**INPUT RECORDS**
Definition MemoryEncryptedSpool_Spool : EncryptedSpool MemoryEncryptedSpool := {|
  spool_Put := mem_Put; spool_Entries := mem_Entries; spool_Open := mem_Open; spool_Ack := mem_Ack;
  spool_Durable := ms_durable; spool_Flush := fun ctx _ => contextErr ctx |}.
End Cipher.

(** ** The spool keeps what it is given (internal/audit/spool.go)

    A sealed commit is opened as the commit, so the spool in memory keeps the
    promises of its interface, for a cipher that opens what it sealed. *)

Section SpoolFacts.
Context (NonceSize : nat) (Seal : string -> string -> string -> string) (Unseal : string -> string -> string -> option string).

(** The cipher opens what it sealed, and its tag has 16 bytes. *)
Hypothesis unseal_seal : forall nonce text data, len nonce = Z.of_nat NonceSize -> Unseal nonce (Seal nonce text data) data = Some text.
Hypothesis seal_tag : forall nonce text data, 16 <= len (Seal nonce text data).

Lemma validID_nonempty v : validID v false = true -> String.eqb v "" = false.
Proof. unfold validID. by destruct (String.eqb v ""). Qed.

Lemma rand_Read_len random nonce : rand_Read NonceSize random = Some nonce -> len nonce = Z.of_nat NonceSize.
Proof.
  unfold rand_Read. destruct random as [f|]; [|done]. intros [= <-]. unfold len.
  by rewrite of_bytes_length, length_map, length_seq.
Qed.

(** The spool returns the commit it was given. *)
Lemma open_sealed c nonce : encodable c -> len nonce = Z.of_nat NonceSize ->
  open_entry NonceSize Unseal (sealed Seal c nonce) = Some c.
Proof.
  intros (V & T & [b B]) L. unfold open_entry, sealed. cbn [se_Version se_EntryID se_StreamID se_Sequence se_RecordHash
    se_Nonce se_Ciphertext se_CiphertextDigest].
  destruct (valid_commit c V) as (VR & _ & _). destruct (valid_record _ VR) as (S & D & VE & _).
  destruct (event_ids _ VE) as [I1 I2]. set (data := spoolAAD _ _ _ _). set (text := Seal _ _ _).
  pose proof (seal_tag nonce (encoded c) data : 16 <= len text) as TAG.
  change (ae_StreamID (ar_Event (ac_Record c))) with (stream_of c) in I2. unfold stream_of in *.
  rewrite (validID_nonempty _ I1), (validID_nonempty _ I2), D, L, hex_sum_digest, !Z.eqb_refl.
  apply Z.eqb_neq in S. rewrite S. apply Z.ltb_ge in TAG. rewrite TAG. cbn [Z.eqb Pos.eqb negb orb].
  rewrite String.eqb_refl. cbn [negb]. unfold text. rewrite unseal_seal by done. cbn [mbind option_bind].
  unfold encoded. rewrite B. cbn [from_option]. rewrite (commit_decodes c b) by done. cbn [mbind option_bind].
  unfold event_id, sequence_of, stream_of. rewrite !String.eqb_refl, !Z.eqb_refl, V. done.
Qed.

(** The commits that can be opened for a stream. *)
Definition mem_commits (s : MemoryEncryptedSpool) (stream : string) : list Commit :=
  omap (open_entry NonceSize Unseal) (List.filter (fun e => String.eqb (se_StreamID e) stream) (ms_items s)).

(** Every entry can be opened, and every fingerprint is of an entry. *)
Definition mem_spool_wf (s : MemoryEncryptedSpool) : Prop :=
  Forall (fun e => exists c, open_entry NonceSize Unseal e = Some c) (ms_items s)
  /\ forall id fp, ms_fingerprints s !! id = Some fp -> exists stream, id ∈ map event_id (mem_commits s stream).

Abbreviation put := (mem_Put NonceSize Seal).

Lemma mem_Put_outcome ctx rnd c s s' err : put ctx rnd c s = (s', err) ->
  s' = s /\ (err = None -> exists fp, ms_fingerprints s !! event_id c = Some fp)
  \/ err = None /\ exists nonce, len nonce = Z.of_nat NonceSize
     /\ s' = {| ms_items := ms_items s ++ [sealed Seal c nonce];
                ms_fingerprints := <[event_id c := hashBytes (encoded c)]> (ms_fingerprints s);
                ms_durable := ms_durable s |}.
Proof.
  unfold mem_Put. destruct (contextErr ctx); [intros [= <- <-]; by left|].
  destruct (validateCommit c); [intros [= <- <-]; by left|]. cbv zeta.
  destruct (ms_fingerprints s !! event_id c) as [fp|] eqn:F; [intros [= <- <-]; left; eauto|].
  destruct (rand_Read _ _) as [nonce|] eqn:R; intros [= <- <-]; [right|by left].
  split; [done|]. exists nonce. split; [by eapply rand_Read_len|done].
Qed.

**GOAL OF THE EXERCISE**
The data must be retyped in full, exactly as it reads.

**RESPONSE BOX**
Definition MemoryEncryptedSpool_Spool : EncryptedSpool MemoryEncryptedSpool := {|
  spool_Put := mem_Put; spool_Entries := mem_Entries; spool_Open := mem_Open; spool_Ack := mem_Ack;
  spool_Durable := ms_durable; spool_Flush := fun ctx _ => contextErr ctx |}.
End Cipher.

(** ** The spool keeps what it is given (internal/audit/spool.go)

    A sealed commit is opened as the commit, so the spool in memory keeps the
    promises of its interface, for a cipher that opens what it sealed. *)

Section SpoolFacts.
Context (NonceSize : nat) (Seal : string -> string -> string -> string) (Unseal : string -> string -> string -> option string).

(** The cipher opens what it sealed, and its tag has 16 bytes. *)
Hypothesis unseal_seal : forall nonce text data, len nonce = Z.of_nat NonceSize -> Unseal nonce (Seal nonce text data) data = Some text.
Hypothesis seal_tag : forall nonce text data, 16 <= len (Seal nonce text data).

Lemma validID_nonempty v : validID v false = true -> String.eqb v "" = false.
Proof. unfold validID. by destruct (String.eqb v ""). Qed.

Lemma rand_Read_len random nonce : rand_Read NonceSize random = Some nonce -> len nonce = Z.of_nat NonceSize.
Proof.
  unfold rand_Read. destruct random as [f|]; [|done]. intros [= <-]. unfold len.
  by rewrite of_bytes_length, length_map, length_seq.
Qed.

(** The spool returns the commit it was given. *)
Lemma open_sealed c nonce : encodable c -> len nonce = Z.of_nat NonceSize ->
  open_entry NonceSize Unseal (sealed Seal c nonce) = Some c.
Proof.
  intros (V & T & [b B]) L. unfold open_entry, sealed. cbn [se_Version se_EntryID se_StreamID se_Sequence se_RecordHash
    se_Nonce se_Ciphertext se_CiphertextDigest].
  destruct (valid_commit c V) as (VR & _ & _). destruct (valid_record _ VR) as (S & D & VE & _).
  destruct (event_ids _ VE) as [I1 I2]. set (data := spoolAAD _ _ _ _). set (text := Seal _ _ _).
  pose proof (seal_tag nonce (encoded c) data : 16 <= len text) as TAG.
  change (ae_StreamID (ar_Event (ac_Record c))) with (stream_of c) in I2. unfold stream_of in *.
  rewrite (validID_nonempty _ I1), (validID_nonempty _ I2), D, L, hex_sum_digest, !Z.eqb_refl.
  apply Z.eqb_neq in S. rewrite S. apply Z.ltb_ge in TAG. rewrite TAG. cbn [Z.eqb Pos.eqb negb orb].
  rewrite String.eqb_refl. cbn [negb]. unfold text. rewrite unseal_seal by done. cbn [mbind option_bind].
  unfold encoded. rewrite B. cbn [from_option]. rewrite (commit_decodes c b) by done. cbn [mbind option_bind].
  unfold event_id, sequence_of, stream_of. rewrite !String.eqb_refl, !Z.eqb_refl, V. done.
Qed.

(** The commits that can be opened for a stream. *)
Definition mem_commits (s : MemoryEncryptedSpool) (stream : string) : list Commit :=
  omap (open_entry NonceSize Unseal) (List.filter (fun e => String.eqb (se_StreamID e) stream) (ms_items s)).

(** Every entry can be opened, and every fingerprint is of an entry. *)
Definition mem_spool_wf (s : MemoryEncryptedSpool) : Prop :=
  Forall (fun e => exists c, open_entry NonceSize Unseal e = Some c) (ms_items s)
  /\ forall id fp, ms_fingerprints s !! id = Some fp -> exists stream, id ∈ map event_id (mem_commits s stream).

Abbreviation put := (mem_Put NonceSize Seal).

Lemma mem_Put_outcome ctx rnd c s s' err : put ctx rnd c s = (s', err) ->
  s' = s /\ (err = None -> exists fp, ms_fingerprints s !! event_id c = Some fp)
  \/ err = None /\ exists nonce, len nonce = Z.of_nat NonceSize
     /\ s' = {| ms_items := ms_items s ++ [sealed Seal c nonce];
                ms_fingerprints := <[event_id c := hashBytes (encoded c)]> (ms_fingerprints s);
                ms_durable := ms_durable s |}.
Proof.
  unfold mem_Put. destruct (contextErr ctx); [intros [= <- <-]; by left|].
  destruct (validateCommit c); [intros [= <- <-]; by left|]. cbv zeta.
  destruct (ms_fingerprints s !! event_id c) as [fp|] eqn:F; [intros [= <- <-]; left; eauto|].
  destruct (rand_Read _ _) as [nonce|] eqn:R; intros [= <- <-]; [right|by left].
  split; [done|]. exists nonce. split; [by eapply rand_Read_len|done].
Qed.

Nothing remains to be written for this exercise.